**Input data**

* * * * *

(** ** Promises *)

(** What a promise is settled with: the number of the error, or the answer. *)
Definition serial_answer (code : Z) (t : cjson) : Answer := if code =? 0 then (true, t) else (false, JNumber (ErrorCodeConversion code)).
Lemma ErrorCodeConversion_nonzero code : ErrorCodeConversion code ≠ 0.
Proof. unfold ErrorCodeConversion. cbn [find fst snd]. by repeat destruct (_ =? _). Qed.
(** What a work asks the service; a write without bytes asks nothing, and its promise is
    resolved with what the memory of the context held. *)
Definition serial_asks (c : SerialAsyncContext) (m : SerialInfo S P E O) : option (state CL Answer) :=
  match serial_request c with
  | SerialRightRequest portId hasRight =>
      Some ('(code, hasRight) ← RequestSerialRight others portId hasRight; mret (serial_answer code (JBool hasRight)))
  | SerialReadRequest portId size timeout _ =>
      Some ('(code, (_, actualSize)) ← SerialRead others portId [] size 0 timeout; mret (serial_answer code (JNumber (to_i32 actualSize))))
  | SerialWriteRequest portId size timeout pData =>
      if size =? 0 then Some (mret (true, JNumber (ret c))) else
      match pData with
      | None => None
      | Some q => let l := (read_bytes q size (engine (process m))).1 in
          Some ('(code, actualSize) ← SerialWrite others portId l size 0 timeout; mret (serial_answer code (JNumber (to_i32 actualSize))))
      end
  end.
Definition has_settled m0 d a m : Prop := kept m0 m ∧ settles d a (engine m0) (engine m).
#[export] Instance has_settled_indifferent m0 d a : Indifferent (has_settled m0 d a).
Proof. by split; intros [] x [[] ?]. Qed.
Lemma promise_settles (f : state E napi_value) t d b m0 : Builds f t →
  triple (at_rest m0) (result ← on_engine f; ProcessPromise (Some d) b result) (λ _, has_settled m0 d (b, t)).
Proof.
  intros Hf m (Hk & [[Hs _] _] & Hp). rewrite bind_run. unfold ProcessPromise, on_engine, zoom. specialize (Hf (engine m) Hp).
  destruct (f (engine m)) as [v e1]. cbn [fst snd] in *. rewrite engine_set.
  match goal with |- context [let '(_, _) := ?g in _] => destruct g as [[] e2] eqn:He end. cbn [snd]. split; [by do 2 apply kept_engine|].
  rewrite engine_set. exists e1, v. split; [etransitivity; [exact Hs|by eapply built_grows]|]. split; [apply Hf|].
  split; [by eapply built_reads|]. by destruct b; cbn [fst snd]; rewrite He.
Qed.
Lemma settle_settles c (f : state E napi_value) t d m0 : Builds f t → serial_deferred c = Some d → in_i32 (contextErrno c) →
  triple (at_rest m0) (settle c (on_engine f))
    (λ _, has_settled m0 d (if contextErrno c =? 0 then (true, t) else (false, JNumber (contextErrno c)))).
Proof.
  intros Hf Hd Hz. unfold settle. rewrite Hd.
  eapply (triple_bind _ (λ _, has_settled m0 d (if contextErrno c =? 0 then (true, t) else (false, JNumber (contextErrno c))))).
  - destruct (contextErrno c =? 0); cbn [negb]; apply promise_settles; [done|by apply Builds_int].
  - intros []. destruct (serial_metrics c); [by apply triple_destroy_metrics, _|by apply triple_ret].
Qed.
(** The answer that a context holds after its execution. *)
Definition held_answer (c : SerialAsyncContext) : Answer :=
  if contextErrno c =? 0 then (true, match serial_request c with SerialRightRequest _ hasRight => JBool hasRight | _ => JNumber (ret c) end)
  else (false, JNumber (contextErrno c)).
Lemma serial_complete_settles c d m0 : serial_deferred c = Some d → in_i32 (contextErrno c) → in_i32 (ret c) →
  triple (at_rest m0) (serial_complete c) (λ _, has_settled m0 d (held_answer c)).
Proof.
  intros Hd Hz Hr. unfold serial_complete, held_answer. destruct (serial_request c); apply settle_settles; try done.
  - by apply Builds_int.
  - by apply Builds_int.
  - by apply Builds_bool.
Qed.
(** Execution leaves the answer in the context. *)
Definition with_serial_metrics (x : UsbApiMetrics.t) (c : SerialAsyncContext) : SerialAsyncContext :=
  {| serial_deferred := serial_deferred c; contextErrno := contextErrno c; ret := ret c; serial_metrics := Some x; serial_request := serial_request c |}.
Lemma start_metrics_run name c (p : US) : ∃ x o, start_metrics name c p = (with_serial_metrics x c, set_system o p).
Proof.
  unfold start_metrics, new_metrics, on_system. run_unfold. destruct (gettimeofday (system p)) as [now o].
  by exists (UsbApiMetrics.construct name now), o.
Qed.
Definition holds (c : SerialAsyncContext) (a : Answer) (cl : CL) (c' : SerialAsyncContext) (p : US) : Prop :=
  serial_deferred c' = serial_deferred c ∧ in_i32 (contextErrno c') ∧ in_i32 (ret c') ∧ held_answer c' = a ∧ g_usbClient p = cl.
Lemma result_holds c code actualSize cl x p : contextErrno c = 0 → g_usbClient p = cl →
  match serial_request c with SerialRightRequest _ _ => False | _ => True end →
  holds c (serial_answer code (JNumber (to_i32 actualSize))) cl (set_result code actualSize (with_serial_metrics x c)) p.
Proof.
  intros Hc <- Hr. pose proof (ErrorCodeConversion_range code). pose proof (ErrorCodeConversion_nonzero code) as Hn.
  unfold holds, held_answer, serial_answer, set_result. cbn. rewrite Hc. destruct (code =? 0); cbn.
  - split; [done|]. split; [by split|]. split; [apply to_i32_range|]. by destruct (serial_request c).
  - rewrite (proj2 (Z.eqb_neq _ _) Hn). split; [done|]. split; [done|]. split; [apply to_i32_range|done].
Qed.
Lemma serial_execute_asks c q (m : SerialInfo S P E O) : contextErrno c = 0 → in_i32 (ret c) → serial_asks c m = Some q →
  ∃ c', (serial_execute others c (process m)).1 = Done c' ∧
  holds c (q (g_usbClient (process m))).1 (q (g_usbClient (process m))).2 c' (serial_execute others c (process m)).2.
Proof.
  intros Hc Hret. unfold serial_asks, serial_execute.
  destruct (serial_request c) as [portId size timeout pData|portId size timeout pData|portId hasRight] eqn:Hreq.
  - unfold g_serialWriteExecute. destruct (start_metrics_run "BasicServicesKit.SerialManager.Write" c (process m)) as (x & o & Hx).
    rewrite bind_run, Hx. cbn [fst snd]. cbn [contextErrno with_serial_metrics]. rewrite Hc. cbn [negb Z.eqb].
    destruct (Z.eqb_spec size 0) as [->|Hs].
    + intros [= <-]. eexists. split; [done|]. unfold holds, held_answer. cbn. rewrite Hc, Hreq. destruct (process m). by repeat split; try apply Hret.
    + destruct pData as [p|]; [|done]. intros [= <-]. unfold vector_at, on_engine, on_client. rewrite (proj2 (Z.eqb_neq _ _) Hs). run_unfold.
      destruct m as [m works']. cbn [process]. destruct m as [cl e o' fd mt w tr ev bd]. cbn. destruct (read_bytes p size e) as [l e']. cbn.
      destruct (SerialWrite others portId l size 0 timeout cl) as [[code actualSize] cl']. cbn. eexists. split; [done|].
      apply result_holds; [done|done|by rewrite Hreq].
  - unfold g_serialReadExecute. destruct (start_metrics_run "BasicServicesKit.SerialManager.Read" c (process m)) as (x & o & Hx).
    intros [= <-]. rewrite bind_run, Hx. cbn [fst snd]. unfold on_engine, on_client. run_unfold.
    destruct m as [m works']. cbn [process]. destruct m as [cl e o' fd mt w tr ev bd]. cbn.
    destruct (SerialRead others portId [] size 0 timeout cl) as [[code [data actualSize]] cl']. cbn.
    destruct (memcpy_s pData size data e) as [ok e']. cbn. eexists. split; [done|]. apply result_holds; [done|done|by rewrite Hreq].
  - unfold g_serialRequestRightExecute. destruct (start_metrics_run "BasicServicesKit.SerialManager.RequestSerialRight" c (process m)) as (x & o & Hx).
    intros [= <-]. rewrite bind_run, Hx. cbn [fst snd]. unfold on_client. run_unfold.
    destruct m as [m works']. cbn [process]. destruct m as [cl e o' fd mt w tr ev bd]. cbn.
    destruct (RequestSerialRight others portId hasRight cl) as [[code has] cl']. cbn. eexists. split; [done|].
    pose proof (ErrorCodeConversion_range code). pose proof (ErrorCodeConversion_nonzero code) as Hn.
    unfold holds, held_answer, serial_answer. cbn. destruct (code =? 0); cbn; [done|]. by rewrite (proj2 (Z.eqb_neq _ _) Hn).
Qed.
(** ** Accessories *)

Definition addAccessoryRight (tokenId : Z) (accessory : USBAccessory) : M () :=
  with_metrics "BasicServicesKit.UsbManager.Static.AddAccessoryRight" (
  unsupported () FEATURE_DEVICE (
  ret ← on_client (AddAccessoryRight others (to_u32 tokenId) (ConvertUsbDevice accessory));
  if ret =? UEC_OK then mret ()
  else if ret =? uec UEC_SERVICE_GET_TOKEN_INFO_FAILED then fail_with () OHEC_COMMON_PARAM_ERROR ""
  else if ret =? uec UEC_SERVICE_ACCESSORY_NOT_MATCH then fail_with () OHEC_COMMON_PARAM_ERROR "Get accessory through getAccessoryList"
  else if ret =? uec UEC_SERVICE_DATABASE_OPERATION_FAILED then
    fail_with () UEC_COMMON_RIGHT_DATABASE_ERROR "Database request operation exception"
  else system_api () () ret "" "" (fail_with () UEC_COMMON_SERVICE_EXCEPTION "Service exception"))).
(** The ends of three functions, which differ in their messages. *)
Definition accessory_answer {A} (r : A) (ret : Z) (not_match database exception : string) : M A :=
  if ret =? UEC_OK then mret r
  else if ret =? uec UEC_SERVICE_ACCESSORY_NOT_MATCH then fail_with r UEC_ACCESSORY_NOT_MATCH not_match
  else if ret =? uec UEC_SERVICE_DATABASE_OPERATION_FAILED then fail_with r UEC_COMMON_RIGHT_DATABASE_ERROR database
  else fail_with r UEC_COMMON_SERVICE_EXCEPTION exception.
Definition hasAccessoryRight (accessory : USBAccessory) : M bool :=
  with_metrics "BasicServicesKit.UsbManager.Static.HasAccessoryRight" (
  unsupported false FEATURE_DEVICE (
  '(ret, result) ← on_client (HasAccessoryRight others (ConvertUsbDevice accessory) false);
  accessory_answer result ret "Get accessory through getAccessoryList" "Database request operation exception" "Service exception")).
Definition requestAccessoryRightSync (accessory : USBAccessory) : M bool :=
  with_metrics "BasicServicesKit.UsbManager.Static.RequestAccessoryRightSync" (
  unsupported false FEATURE_DEVICE (
  '(ret, result) ← on_client (RequestAccessoryRight others (ConvertUsbDevice accessory) false);
  accessory_answer result ret "" "" "")).
(** The current accessory is closed first, whichever accessory it is. *)
Definition cancelAccessoryRight (accessory : USBAccessory) : M () :=
  with_metrics "BasicServicesKit.UsbManager.Static.CancelAccessoryRight" (
  unsupported () FEATURE_DEVICE (
  fd ← gets g_accFd;
  (if negb (fd =? 0) then
     _ ← on_client (CloseAccessory others fd);
     on_system (close_fd fd);;
     modify (set_accFd 0)
   else mret ());;
  ret ← on_client (CancelAccessoryRight others (ConvertUsbDevice accessory));
  accessory_answer () ret "Get accessory through getAccessoryList" "Database request operation exception" "Service exception")).
Definition getAccessoryList : M (list USBAccessory) :=
  with_metrics "BasicServicesKit.UsbManager.Static.GetAccessoryList" (
  unsupported [] FEATURE_DEVICE (
  '(ret, accessoryList) ← on_client (GetAccessoryList others []);
  if ret =? UEC_OK then mret (map native2Taihe accessoryList) else fail_with [] UEC_COMMON_SERVICE_EXCEPTION "Service exception")).
(** The handle is its descriptor. *)
Definition openAccessory (accessory : USBAccessory) : M Z :=
  with_metrics "BasicServicesKit.UsbManager.Static.OpenAccessory" (
  unsupported uninit_handle FEATURE_DEVICE (
  '(ret, fd) ← on_client (OpenAccessory others (ConvertUsbDevice accessory) (-1));
  if ret =? UEC_OK then modify (set_accFd fd);; mret fd
  else if (ret =? uec UEC_SERVICE_PERMISSION_DENIED) || (ret =? uec UEC_INTERFACE_PERMISSION_DENIED) then
    fail_with uninit_handle UEC_COMMON_HAS_NO_RIGHT ""
  else if ret =? uec UEC_SERVICE_ACCESSORY_NOT_MATCH then fail_with uninit_handle UEC_ACCESSORY_NOT_MATCH ""
  else if ret =? uec UEC_SERVICE_ACCESSORY_OPEN_NATIVE_NODE_FAILED then fail_with uninit_handle UEC_ACCESSORY_OPEN_FAILED ""
  else if ret =? uec UEC_SERVICE_ACCESSORY_REOPEN then fail_with uninit_handle UEC_ACCESSORY_CAN_NOT_REOPEN ""
  else fail_with uninit_handle UEC_COMMON_SERVICE_EXCEPTION "")).
(** With no accessory open any descriptor is closed. *)
Definition closeAccessory (accessoryFd : Z) : M () :=
  with_metrics "BasicServicesKit.UsbManager.Static.CloseAccessory" (
  unsupported () FEATURE_DEVICE (
  fd ← gets g_accFd;
  if negb (accessoryFd =? fd) && negb (fd =? 0) then
    fail_with () OHEC_COMMON_PARAM_ERROR "Parameter accessoryHandle error, need openAccessory first."
  else
  on_system (close_fd accessoryFd);;
  ret ← on_client (CloseAccessory others fd);
  modify (set_accFd 0);;
  if negb (ret =? UEC_OK) then fail_with () UEC_COMMON_SERVICE_EXCEPTION "Service exception" else mret ())).
(* ===== verification/UsbManagerTheorems.v ===== *)
(** * The ArkTS module: theorems

    That what is submitted calls back once, on a runtime that keeps to its laws; which
    errors the functions that answer at once set, and what the structures of a program
    carry; and a program on a small runtime. *)
From S2P Require Import Prelude UsbErrors Platform UsbAccessory UsbDevice UsbDeviceTree UsbDescriptorParser UsbDescriptorTheorems UsbRightDatabase UsbRightDbHelper RightRecords UsbRightManager UsbRightManagerProofs RightTheorems UsbPortManager UsbDeviceManager SerialManager SerialTheorems UsbInterfaceType UsbHostManager UsbHostPolicy UsbHostTheorems UsbHostExamples UsbHostTransfer UsbService UsbServiceClaims UsbServiceHost UsbServiceDevice UsbServiceSerial UsbServiceLife UsbServiceSteps UsbServiceManagers UsbServiceTheorems UsbServiceExamples UsbSrvClient UsbSrvServer UsbSrvClientProofs UsbSrvClientSteps UsbSrvClientTheorems UsbSrvClientExamples UsbTransferCallbacks UsbUtilities NapiUtil UsbInfo SerialInfo UsbManagerImpl NapiLaws UsbInfoRoundTrip UsbDeviceProofs UsbInfoProofs.
Import UsbManager.

(** ** What the runtime does *)

Inductive ani_value := V_callback (p : SubmitTransferCallback) | V_conflict (p : InterfaceConflictInfo) | V_error.
(** What of it matters: the error that is set, the global references with their
    objects, the objects the module made in its scopes, the calls of functions of the program
    (oldest first), the bytes of arrays. *)
Class AniView (E : Type) := {
  error_set : E → option (Z * string);
  referred : E → gmap ani_ref ani_ref;
  values : E → gmap ani_ref ani_value;
  called : E → list (ani_ref * list (option ani_value));
  array_bytes : E → gmap data_ptr (list Z);
}.
Abbreviation references e := (dom (referred e)).
(** Nothing is referred to, given up or called. *)
Record quiet {E} `{!AniView E} (e e' : E) : Prop := {
  quiet_referred : referred e' = referred e;
  quiet_called : called e' = called e;
}.
#[export] Instance quiet_preorder {E} `{!AniView E} : PreOrder (@quiet E _).
Proof. split; [by intros e|]. intros e1 e2 e3 [] []. split; congruence. Qed.
(** The same, within a scope, and no error and no bytes either. *)
Record silent {E} `{!AniView E} (e e' : E) : Prop := {
  silent_quiet : quiet e e';
  silent_values : values e ⊆ values e';
  silent_error : error_set e' = error_set e;
  silent_bytes : array_bytes e' = array_bytes e;
}.
#[export] Instance silent_preorder {E} `{!AniView E} : PreOrder (@silent E _).
Proof. split; [by intros e|]. intros e1 e2 e3 [] []. split; [by etransitivity|by etransitivity|congruence|congruence]. Qed.
(** Every control gets exactly one of [border] and
    [focus-visible:outline-tx]: the outline class for the variant
    [plain--avoid], the border for every other variant. *)
Theorem border_or_outline (props : VButton.Props) (attrs : gmap string Js.value) :
  let classes :=
    Vue.class_object (VButton.bind_class_object (VButton.template props attrs)) in
  ("focus-visible:outline-tx" ∈ classes ↔ VButton.variant props = "plain--avoid")
  ∧ ("border" ∈ classes ↔ VButton.variant props ≠ "plain--avoid").
Proof.
  simpl. rewrite !class_object_elem. unfold VButton.isPlainDangerous.
  rewrite streq_spec, !elem_of_cons, !elem_of_nil.
  case_bool_decide as Hv; simpl; split; split; intros H;
    repeat match goal with
           | Hor : _ ∨ _ |- _ => destruct Hor as [Hor|Hor]; try discriminate Hor
           end;
    try done; auto 10.
Qed.

(** ** [connectionStyles] at the empty list *)

(** Without connection flags the class string is empty, and any flag makes
    it non-empty. *)
Theorem connection_classes_empty_iff (props : VButton.Props) :
  VButton.connectionStyles props = "" ↔ VButton.connections props = [].
Proof.
  unfold VButton.connectionStyles.
  destruct (VButton.connections props) as [|x [|y rest]]; [done| |].
  - simpl. split; discriminate.
  - cbn [map]. rewrite join_cons. split; discriminate.
Qed.

(** ** The watcher over a sequence of renders *)

Section WatchInvariants.

Variable skipToContentTargetId : string.

Lemma job_same_form (w : VButton.Watcher) (render : VButton.Props * gmap string Js.value) :
  VButton.oldValue w = Some (VButton.as_ render.1) →
  VButton.job skipToContentTargetId w render = w.
Proof. intros Hold. unfold VButton.job. by rewrite bool_decide_eq_true_2. Qed.

Lemma jobs_same_form (w : VButton.Watcher) (form : string)
    (renders : list (VButton.Props * gmap string Js.value)) :
  VButton.oldValue w = Some form →
  Forall (λ render, VButton.as_ render.1 = form) renders →
  foldl (VButton.job skipToContentTargetId) w renders = w.
Proof.
  intros Hold Hall. induction Hall as [|render renders Hform _ IH]; [reflexivity|].
  simpl. rewrite job_same_form; [exact IH | by rewrite Hform].
Qed.

Lemma job_console_grows (w : VButton.Watcher) (render : VButton.Props * gmap string Js.value) :
  VButton.console w `prefix_of` VButton.console (VButton.job skipToContentTargetId w render).
Proof. rewrite job_console. by apply prefix_app_r. Qed.

Lemma jobs_console_grow (w : VButton.Watcher)
    (renders : list (VButton.Props * gmap string Js.value)) :
  VButton.console w
  `prefix_of` VButton.console (foldl (VButton.job skipToContentTargetId) w renders).
Proof.
  revert w. induction renders as [|render renders IH]; intros w; [done|].
  simpl. etrans; [apply job_console_grows | apply IH].
Qed.


End WatchInvariants.
(** * Offensive-Comment-Detector: a shallow embedding and its properties

    The development follows the two scripts of the repository:

    - [offensive_comment_detector.py]: [load_comments], [display_summary],
      [pre_filter_comments], [analyze_comment_with_ai], [process_comments],
      [generate_report_json], [export_report], [save_report_json],
      [plot_offense_distribution] and [main];
    - [data_generation.py]: [generate_comments_batch], the loop over the
      batches, the loop that assembles [final_comments] and the writing of
      the output file.

    Python dictionaries are finite maps from field names to values; field
    values are [None], booleans, integers and strings, and a character of
    a string is an [ascii].  A file or a reply in which a value is itself
    a list, an object or a fraction, or in which a list of comments holds
    something else than such dictionaries, is outside the model.  The file system, the console and the
    classification service are an explicit [world] threaded through a
    small state-and-exception monad.  The [csv] module is modelled in its
    default dialect; [json], [better_profanity], [faker] and the chat API
    are the fields of the class [Externals], what the programs take from
    [json.dump] on a report, from matplotlib and from the texts of Python's
    own messages the fields of the classes [Reporting] and [Printing].
    The command line is the record [Main.args]; the checks of the API keys
    that precede both scripts are left out.

    The first part holds the embedding and the vocabulary of the
    statements, the second part concrete inputs, the third part the
    properties and their instances on these inputs. *)

From Stdlib Require Import ZArith String Ascii List Bool Lia Sorted.
From stdpp Require Import base option list gmap strings pretty.

Open Scope string_scope.

(** ** Python values *)

(** The values a comment field holds: [None], booleans, integers and
    strings (JSON scalars without fractional numbers). *)
Inductive pyval :=
| PNone
| PBool (b : bool)
| PInt (z : Z)
| PStr (s : string).

#[global] Instance pyval_eq_dec : EqDecision pyval.
Proof. solve_decision. Defined.

#[global] Instance pyval_countable : Countable pyval.
Proof.
  refine (inj_countable'
    (λ v, match v with
          | PNone => inl (inl tt)
          | PBool b => inl (inr b)
          | PInt z => inr (inl z)
          | PStr s => inr (inr s)
          end)
    (λ x, match x with
          | inl (inl _) => PNone
          | inl (inr b) => PBool b
          | inr (inl z) => PInt z
          | inr (inr s) => PStr s
          end) _).
  by intros [].
Defined.

(** [bool(v)] *)
Definition truthy (v : pyval) : bool :=
  match v with
  | PNone => false
  | PBool b => b
  | PInt z => negb (z =? 0)%Z
  | PStr s => negb (String.eqb s "")
  end.

(** Booleans are integers in Python: [True == 1] and [False == 0]. *)
Definition num_of (v : pyval) : option Z :=
  match v with
  | PBool b => Some (Z.b2z b)
  | PInt z => Some z
  | _ => None
  end.
(** * Space shooter: the game loop of [src/components/space-shooter-game.tsx]

    A shallow embedding of the component's world state, of [updateGame],
    [initStars], [initEnemies] and the restart handler, and the properties
    of the specification checked against them.

    Numbers.  A JavaScript [number] is an IEEE 754 double; it is modelled
    by the rational ([Q]) it stands for.  Every coordinate of the player,
    the enemies and the bullets is an integer or a half-integer (an enemy
    bullet starts at [x + 25/2 - 2]), far below 2^53, so the arithmetic of
    the source is exact on them and is written without rounding.  The stars
    hold arbitrary fractions of [Math.random()]: each operation on them is
    followed by [fl], the rounding of the exact result to the nearest
    double.  The counters of the HUD (score, level, lives) and
    [Date.now()] are integers ([Z]).

    Effects.  The objects of [gameObjectsRef] are mutated in place by the
    source; here each loop threads the mutated values explicitly.
    [Math.random()] is an oracle [nat -> Q] read at an increasing index.
    [setGameState] with an updater function is applied to the session state
    in call order, and the state a frame has set is the state the next
    frame and the next key handler read. *)

From Stdlib Require Import ZArith QArith Qround Qpower Qreduction.
From Stdlib Require Import List String Ascii Bool Lia Lqa.
From Stdlib Require Import DecimalString DecimalZ.
Import ListNotations.

Open Scope Q_scope.

(** ** Data model (lines 5-52) *)

Record GameObject := mkGameObject {
  x : Q;
  y : Q;
  width : Q;
  height : Q;
  active : bool
}.

(** [lastShot] is absent from the TypeScript interface but written by
    [updateGame]; [None] is JavaScript's [undefined]. *)
Record Player := mkPlayer {
  player_obj :> GameObject;
  player_speed : Q;
  lastShot : option Z
}.

Record Enemy := mkEnemy {
  enemy_obj :> GameObject;
  enemy_speed : Q;
  direction : Q
}.

Record Bullet := mkBullet {
  bullet_obj :> GameObject;
  bullet_speed : Q;
  isPlayerBullet : bool
}.

Record Star := mkStar {
  star_x : Q;
  star_y : Q;
  star_speed : Q;
  brightness : Q
}.

Record GameState := mkGameState {
  score : Z;
  level : Z;
  lives : Z;
  gameOver : bool;
  paused : bool
}.

Record GameObjects := mkGameObjects {
  player : Player;
  enemies : list Enemy;
  bullets : list Bullet;
  stars : list Star
}.

Definition CANVAS_WIDTH : Q := 800.
Definition CANVAS_HEIGHT : Q := 600.
Definition ENEMY_ROWS : nat := 5.
Definition ENEMY_COLS : nat := 10.

(** ** Comparisons and field updates *)

Definition Qltb (a b : Q) : bool := negb (Qle_bool b a).
Definition Qleb (a b : Q) : bool := Qle_bool a b.

Definition num (n : nat) : Q := inject_Z (Z.of_nat n).

(** ** Rounding to a double

    A finite double is [m * 2^c] with [|m| < 2^53] and [-1074 <= c]; the
    result of an operation is the double nearest to the exact result, the
    one with the even [m] when two are equally near.  Overflow to
    [Infinity] is left out: no number of the component comes near 2^1024. *)

(** The integer part of the binary logarithm of a positive rational. *)
Definition ilog2 (q : Q) : Z :=
  let k := (Z.log2 (Qnum q) - Z.log2 (Zpos (Qden q)))%Z in
  if Qle_bool (2 ^ k) q then k else (k - 1)%Z.

(** The nearest integer, the even one at a tie. *)
Definition rne (q : Q) : Z :=
  let f := Qfloor q in
  let r := q - inject_Z f in
  if Qltb r (1 # 2) then f
  else if Qltb (1 # 2) r then (f + 1)%Z
  else if Z.even f then f else (f + 1)%Z.

(** The exponent of the last place: 53 significant bits, and the fixed
    exponent of the subnormal numbers below 2^-1022. *)
Definition ulpExp (q : Q) : Z := Z.max (ilog2 q - 52) (-1074).

Definition flpos (q : Q) : Q :=
  let c := ulpExp q in
  Qred (inject_Z (rne (q * 2 ^ (- c))) * 2 ^ c).

Definition fl (q : Q) : Q :=
  match Qnum q with
  | Z0 => 0
  | Zpos _ => flpos q
  | Zneg _ => - flpos (- q)
  end.

Arguments fl : simpl never.

Definition set_x (o : GameObject) (v : Q) : GameObject :=
  mkGameObject v (y o) (width o) (height o) (active o).
Definition set_y (o : GameObject) (v : Q) : GameObject :=
  mkGameObject (x o) v (width o) (height o) (active o).
Definition set_active (o : GameObject) (v : bool) : GameObject :=
  mkGameObject (x o) (y o) (width o) (height o) v.

Definition player_with (p : Player) (o : GameObject) : Player :=
  mkPlayer o (player_speed p) (lastShot p).
Definition enemy_with (e : Enemy) (o : GameObject) : Enemy :=
  mkEnemy o (enemy_speed e) (direction e).
Definition bullet_with (b : Bullet) (o : GameObject) : Bullet :=
  mkBullet o (bullet_speed b) (isPlayerBullet b).

(** [keysRef.current] is a [Set<string>] of key codes. *)
Definition has (keys : list string) (code : string) : bool :=
  existsb (String.eqb code) keys.
Definition add (keys : list string) (code : string) : list string :=
  if has keys code then keys else keys ++ [code].
Definition delete (keys : list string) (code : string) : list string :=
  filter (fun k => negb (String.eqb code k)) keys.

(** ** Initial values (lines 39-52) *)

Definition initialGameState : GameState := mkGameState 0 1 3 false false.

Definition initialPlayer : Player :=
  mkPlayer (mkGameObject 400 550 30 20 true) 5 None.

(** ** initStars (lines 60-71): four draws per star, in field order.
    The literals 0.8 and 0.2 are the doubles nearest to 4/5 and 1/5. *)

Definition initStars (rnd : nat -> Q) : list Star :=
  map (fun i : nat =>
         mkStar (fl (rnd (4 * i)%nat * CANVAS_WIDTH))
                (fl (rnd (4 * i + 1)%nat * CANVAS_HEIGHT))
                (fl (fl (rnd (4 * i + 2)%nat * 2) + (1 # 2)))
                (fl (fl (rnd (4 * i + 3)%nat * fl (8 # 10)) + fl (2 # 10))))
      (seq 0 100).

(** ** initEnemies (lines 74-95) *)

Definition startX : Q := 100.
Definition startY : Q := 50.
Definition spacingX : Q := 60.
Definition spacingY : Q := 50.

Definition newEnemy (row col : nat) : Enemy :=
  mkEnemy (mkGameObject (startX + num col * spacingX)
                        (startY + num row * spacingY)
                        25 20 true)
          1 1.

Definition initEnemies : list Enemy :=
  flat_map (fun row => map (newEnemy row) (seq 0 ENEMY_COLS)) (seq 0 ENEMY_ROWS).

Arguments initStars : simpl never.
Arguments initEnemies : simpl never.

(** ** updateGame, step by step (lines 117-267) *)

(** Lines 123-129.  [n] is the index of the next unread random draw.  The
    test reads the rounded sum that [star.y += star.speed] has stored. *)
Definition updateStar (rnd : nat -> Q) (n : nat) (s : Star) : Star * nat :=
  let y1 := fl (star_y s + star_speed s) in
  if Qltb CANVAS_HEIGHT y1
  then (mkStar (fl (rnd n * CANVAS_WIDTH)) 0 (star_speed s) (brightness s), S n)
  else (mkStar (star_x s) y1 (star_speed s) (brightness s), n).

Fixpoint updateStars (rnd : nat -> Q) (n : nat) (ss : list Star)
  : list Star * nat :=
  match ss with
  | [] => ([], n)
  | s :: rest =>
      let (s', n') := updateStar rnd n s in
      let (rest', n'') := updateStars rnd n' rest in
      (s' :: rest', n'')
  end.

* * * * *

**Problem to work on**
Between the first line of the entries above and the line with "resolved with what", both included, copy every line exactly and nothing outside that range.

**Solution to this problem**
(** ** Promises *)

(** What a promise is settled with: the number of the error, or the answer. *)
Definition serial_answer (code : Z) (t : cjson) : Answer := if code =? 0 then (true, t) else (false, JNumber (ErrorCodeConversion code)).
Lemma ErrorCodeConversion_nonzero code : ErrorCodeConversion code ≠ 0.
Proof. unfold ErrorCodeConversion. cbn [find fst snd]. by repeat destruct (_ =? _). Qed.
(** What a work asks the service; a write without bytes asks nothing, and its promise is
    resolved with what the memory of the context held. *)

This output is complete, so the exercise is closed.